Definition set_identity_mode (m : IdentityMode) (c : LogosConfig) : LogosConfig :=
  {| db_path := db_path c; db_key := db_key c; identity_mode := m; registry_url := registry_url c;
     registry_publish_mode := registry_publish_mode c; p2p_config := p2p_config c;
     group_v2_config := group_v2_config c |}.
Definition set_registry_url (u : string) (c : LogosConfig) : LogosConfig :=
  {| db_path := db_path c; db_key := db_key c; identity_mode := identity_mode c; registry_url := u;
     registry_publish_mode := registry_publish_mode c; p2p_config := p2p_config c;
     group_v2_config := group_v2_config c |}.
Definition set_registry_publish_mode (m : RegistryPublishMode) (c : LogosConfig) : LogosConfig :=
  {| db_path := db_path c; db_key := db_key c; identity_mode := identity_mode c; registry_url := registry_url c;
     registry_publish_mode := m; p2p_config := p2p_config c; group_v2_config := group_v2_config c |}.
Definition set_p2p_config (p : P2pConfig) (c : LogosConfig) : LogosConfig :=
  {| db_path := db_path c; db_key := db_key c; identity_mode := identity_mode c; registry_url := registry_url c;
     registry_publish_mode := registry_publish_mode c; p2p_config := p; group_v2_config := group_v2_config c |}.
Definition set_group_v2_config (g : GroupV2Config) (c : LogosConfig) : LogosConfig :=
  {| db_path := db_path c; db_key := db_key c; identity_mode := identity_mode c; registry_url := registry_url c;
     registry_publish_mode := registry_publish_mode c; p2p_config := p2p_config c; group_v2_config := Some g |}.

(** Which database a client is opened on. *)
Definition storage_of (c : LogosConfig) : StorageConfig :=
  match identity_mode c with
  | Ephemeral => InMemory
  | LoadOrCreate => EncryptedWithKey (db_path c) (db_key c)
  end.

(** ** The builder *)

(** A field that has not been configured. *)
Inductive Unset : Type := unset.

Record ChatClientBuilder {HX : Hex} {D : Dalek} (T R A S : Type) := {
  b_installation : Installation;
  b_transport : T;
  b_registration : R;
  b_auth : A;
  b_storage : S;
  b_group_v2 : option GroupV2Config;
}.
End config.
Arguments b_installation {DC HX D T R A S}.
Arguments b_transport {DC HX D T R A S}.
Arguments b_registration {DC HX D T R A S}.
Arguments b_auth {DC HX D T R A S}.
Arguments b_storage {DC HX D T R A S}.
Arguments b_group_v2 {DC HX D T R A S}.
...
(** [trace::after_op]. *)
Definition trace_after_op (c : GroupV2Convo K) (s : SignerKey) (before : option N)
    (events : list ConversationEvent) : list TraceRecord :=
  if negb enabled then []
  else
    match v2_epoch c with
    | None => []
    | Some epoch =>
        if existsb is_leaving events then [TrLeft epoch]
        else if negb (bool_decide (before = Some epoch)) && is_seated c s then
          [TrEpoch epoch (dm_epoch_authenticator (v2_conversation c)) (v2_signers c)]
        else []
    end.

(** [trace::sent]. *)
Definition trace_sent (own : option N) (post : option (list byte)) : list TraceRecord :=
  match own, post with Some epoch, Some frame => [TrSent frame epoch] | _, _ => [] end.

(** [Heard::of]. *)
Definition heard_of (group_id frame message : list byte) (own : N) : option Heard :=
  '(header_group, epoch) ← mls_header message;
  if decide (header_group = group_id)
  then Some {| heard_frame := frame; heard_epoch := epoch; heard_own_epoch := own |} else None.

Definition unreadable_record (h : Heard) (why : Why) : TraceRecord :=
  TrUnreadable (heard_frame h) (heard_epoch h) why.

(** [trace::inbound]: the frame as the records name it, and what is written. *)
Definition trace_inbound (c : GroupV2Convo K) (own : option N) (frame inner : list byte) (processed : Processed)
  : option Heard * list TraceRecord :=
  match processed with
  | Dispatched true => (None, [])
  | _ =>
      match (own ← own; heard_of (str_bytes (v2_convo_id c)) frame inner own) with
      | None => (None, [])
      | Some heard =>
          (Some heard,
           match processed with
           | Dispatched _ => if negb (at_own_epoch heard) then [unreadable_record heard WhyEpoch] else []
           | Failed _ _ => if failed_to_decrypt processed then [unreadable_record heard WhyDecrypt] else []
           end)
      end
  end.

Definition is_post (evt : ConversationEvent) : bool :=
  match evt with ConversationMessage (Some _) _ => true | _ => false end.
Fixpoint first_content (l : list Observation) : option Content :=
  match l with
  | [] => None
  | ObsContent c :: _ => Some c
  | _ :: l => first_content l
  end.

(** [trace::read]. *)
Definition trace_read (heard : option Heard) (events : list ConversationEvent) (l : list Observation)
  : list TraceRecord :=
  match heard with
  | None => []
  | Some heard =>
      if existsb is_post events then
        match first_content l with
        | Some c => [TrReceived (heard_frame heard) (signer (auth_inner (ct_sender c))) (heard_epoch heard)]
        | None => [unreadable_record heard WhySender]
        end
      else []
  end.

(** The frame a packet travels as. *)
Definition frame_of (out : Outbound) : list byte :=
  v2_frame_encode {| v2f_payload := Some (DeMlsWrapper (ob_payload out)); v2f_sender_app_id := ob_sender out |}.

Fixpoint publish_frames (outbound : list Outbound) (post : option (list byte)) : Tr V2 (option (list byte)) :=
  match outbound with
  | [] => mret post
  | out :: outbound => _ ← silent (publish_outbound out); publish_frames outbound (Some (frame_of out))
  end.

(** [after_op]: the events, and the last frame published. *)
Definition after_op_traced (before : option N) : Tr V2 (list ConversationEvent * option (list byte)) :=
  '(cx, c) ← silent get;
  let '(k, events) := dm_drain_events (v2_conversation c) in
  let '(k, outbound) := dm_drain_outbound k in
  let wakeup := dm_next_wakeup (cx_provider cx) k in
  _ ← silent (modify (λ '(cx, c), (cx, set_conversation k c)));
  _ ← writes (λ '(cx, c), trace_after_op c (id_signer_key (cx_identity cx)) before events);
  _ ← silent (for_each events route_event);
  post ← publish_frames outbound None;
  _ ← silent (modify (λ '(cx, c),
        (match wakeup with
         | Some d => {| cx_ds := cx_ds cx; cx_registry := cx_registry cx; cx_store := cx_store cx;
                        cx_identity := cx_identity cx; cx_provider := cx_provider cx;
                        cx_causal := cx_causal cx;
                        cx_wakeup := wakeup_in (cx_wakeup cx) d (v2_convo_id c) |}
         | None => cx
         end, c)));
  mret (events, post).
---
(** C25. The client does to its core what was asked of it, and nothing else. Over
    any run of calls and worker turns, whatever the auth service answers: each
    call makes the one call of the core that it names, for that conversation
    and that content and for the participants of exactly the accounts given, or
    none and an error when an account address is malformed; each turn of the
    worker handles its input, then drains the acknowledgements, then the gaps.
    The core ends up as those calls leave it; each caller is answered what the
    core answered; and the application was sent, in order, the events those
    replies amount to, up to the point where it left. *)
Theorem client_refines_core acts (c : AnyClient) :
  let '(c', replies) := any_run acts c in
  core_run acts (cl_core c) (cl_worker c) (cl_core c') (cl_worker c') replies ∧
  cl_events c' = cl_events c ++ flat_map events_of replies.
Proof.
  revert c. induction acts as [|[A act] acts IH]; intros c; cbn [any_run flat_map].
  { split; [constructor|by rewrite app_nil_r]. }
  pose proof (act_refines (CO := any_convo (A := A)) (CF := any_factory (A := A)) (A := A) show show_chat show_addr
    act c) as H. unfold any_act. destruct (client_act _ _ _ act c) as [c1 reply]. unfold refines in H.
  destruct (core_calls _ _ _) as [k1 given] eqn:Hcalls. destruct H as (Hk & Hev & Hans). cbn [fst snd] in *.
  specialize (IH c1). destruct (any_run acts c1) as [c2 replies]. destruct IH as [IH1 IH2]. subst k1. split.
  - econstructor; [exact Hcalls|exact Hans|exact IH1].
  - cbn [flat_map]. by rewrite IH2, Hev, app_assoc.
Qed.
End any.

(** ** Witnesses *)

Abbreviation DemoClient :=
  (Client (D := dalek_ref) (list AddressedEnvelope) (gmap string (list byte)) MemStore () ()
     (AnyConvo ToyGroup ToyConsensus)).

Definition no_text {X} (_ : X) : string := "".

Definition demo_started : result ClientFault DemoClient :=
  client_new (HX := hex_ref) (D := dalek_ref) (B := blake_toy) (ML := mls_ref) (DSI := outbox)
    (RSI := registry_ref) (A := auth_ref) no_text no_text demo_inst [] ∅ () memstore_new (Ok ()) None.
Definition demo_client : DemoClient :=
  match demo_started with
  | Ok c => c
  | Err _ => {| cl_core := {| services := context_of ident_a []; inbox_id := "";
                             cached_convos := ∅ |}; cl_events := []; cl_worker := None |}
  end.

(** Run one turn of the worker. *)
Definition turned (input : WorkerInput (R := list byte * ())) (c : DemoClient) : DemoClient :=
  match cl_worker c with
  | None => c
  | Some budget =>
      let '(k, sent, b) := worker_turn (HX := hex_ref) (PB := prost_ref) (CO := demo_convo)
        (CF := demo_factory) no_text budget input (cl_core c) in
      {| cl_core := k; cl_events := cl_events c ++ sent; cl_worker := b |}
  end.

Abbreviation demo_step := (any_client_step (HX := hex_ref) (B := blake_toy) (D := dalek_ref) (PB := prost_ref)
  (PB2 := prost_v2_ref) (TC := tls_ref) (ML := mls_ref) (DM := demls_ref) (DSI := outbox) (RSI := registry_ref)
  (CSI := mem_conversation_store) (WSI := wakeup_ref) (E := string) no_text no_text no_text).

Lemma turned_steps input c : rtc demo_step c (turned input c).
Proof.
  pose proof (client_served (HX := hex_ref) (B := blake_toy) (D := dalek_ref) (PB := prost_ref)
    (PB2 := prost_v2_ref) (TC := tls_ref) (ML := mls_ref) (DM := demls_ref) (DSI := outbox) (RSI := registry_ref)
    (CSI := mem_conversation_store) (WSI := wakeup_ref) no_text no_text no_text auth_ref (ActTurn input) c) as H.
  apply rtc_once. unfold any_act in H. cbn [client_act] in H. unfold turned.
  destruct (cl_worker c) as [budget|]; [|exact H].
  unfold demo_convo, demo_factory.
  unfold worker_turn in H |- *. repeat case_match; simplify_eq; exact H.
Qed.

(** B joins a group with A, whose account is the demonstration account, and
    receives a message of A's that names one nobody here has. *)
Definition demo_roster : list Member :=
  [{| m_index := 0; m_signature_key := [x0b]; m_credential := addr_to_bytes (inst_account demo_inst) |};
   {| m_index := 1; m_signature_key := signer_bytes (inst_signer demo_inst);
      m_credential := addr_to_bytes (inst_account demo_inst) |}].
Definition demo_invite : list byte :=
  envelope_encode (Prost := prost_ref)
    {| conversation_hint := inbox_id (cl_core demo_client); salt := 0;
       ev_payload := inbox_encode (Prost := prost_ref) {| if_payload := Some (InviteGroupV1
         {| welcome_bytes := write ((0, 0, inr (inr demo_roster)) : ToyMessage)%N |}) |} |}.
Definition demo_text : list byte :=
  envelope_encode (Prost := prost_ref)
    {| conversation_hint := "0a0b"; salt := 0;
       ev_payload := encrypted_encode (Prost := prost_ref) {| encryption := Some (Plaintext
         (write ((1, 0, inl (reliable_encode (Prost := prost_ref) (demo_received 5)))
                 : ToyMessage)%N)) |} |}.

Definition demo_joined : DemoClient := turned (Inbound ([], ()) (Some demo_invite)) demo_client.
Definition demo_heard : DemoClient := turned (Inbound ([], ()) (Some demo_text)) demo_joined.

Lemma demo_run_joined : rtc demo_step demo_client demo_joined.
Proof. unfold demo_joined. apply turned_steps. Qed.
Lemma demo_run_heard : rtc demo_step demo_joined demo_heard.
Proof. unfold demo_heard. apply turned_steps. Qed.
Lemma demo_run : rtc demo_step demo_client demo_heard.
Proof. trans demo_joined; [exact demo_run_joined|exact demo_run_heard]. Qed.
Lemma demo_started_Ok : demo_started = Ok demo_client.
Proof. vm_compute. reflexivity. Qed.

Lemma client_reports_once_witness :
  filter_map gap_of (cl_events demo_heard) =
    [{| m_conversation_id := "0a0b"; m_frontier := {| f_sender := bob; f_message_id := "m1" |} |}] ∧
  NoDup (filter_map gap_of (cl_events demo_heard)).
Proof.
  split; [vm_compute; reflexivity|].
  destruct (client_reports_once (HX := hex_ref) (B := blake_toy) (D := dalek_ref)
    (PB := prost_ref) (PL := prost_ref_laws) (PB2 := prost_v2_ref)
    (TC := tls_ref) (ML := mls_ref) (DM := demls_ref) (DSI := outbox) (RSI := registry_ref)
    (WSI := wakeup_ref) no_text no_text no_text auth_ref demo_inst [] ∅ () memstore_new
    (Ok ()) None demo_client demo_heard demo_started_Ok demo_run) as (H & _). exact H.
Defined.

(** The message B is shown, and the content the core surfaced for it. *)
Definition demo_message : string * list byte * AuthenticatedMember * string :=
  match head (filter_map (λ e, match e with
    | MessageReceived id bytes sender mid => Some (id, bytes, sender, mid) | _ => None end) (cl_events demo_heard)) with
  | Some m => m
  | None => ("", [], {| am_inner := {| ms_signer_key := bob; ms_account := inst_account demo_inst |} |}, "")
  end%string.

§ Task directions
Please go through the data above and copy each line that has the word "names".

§ Expected answer
    call makes the one call of the core that it names, for that conversation
    receives a message of A's that names one nobody here has. *)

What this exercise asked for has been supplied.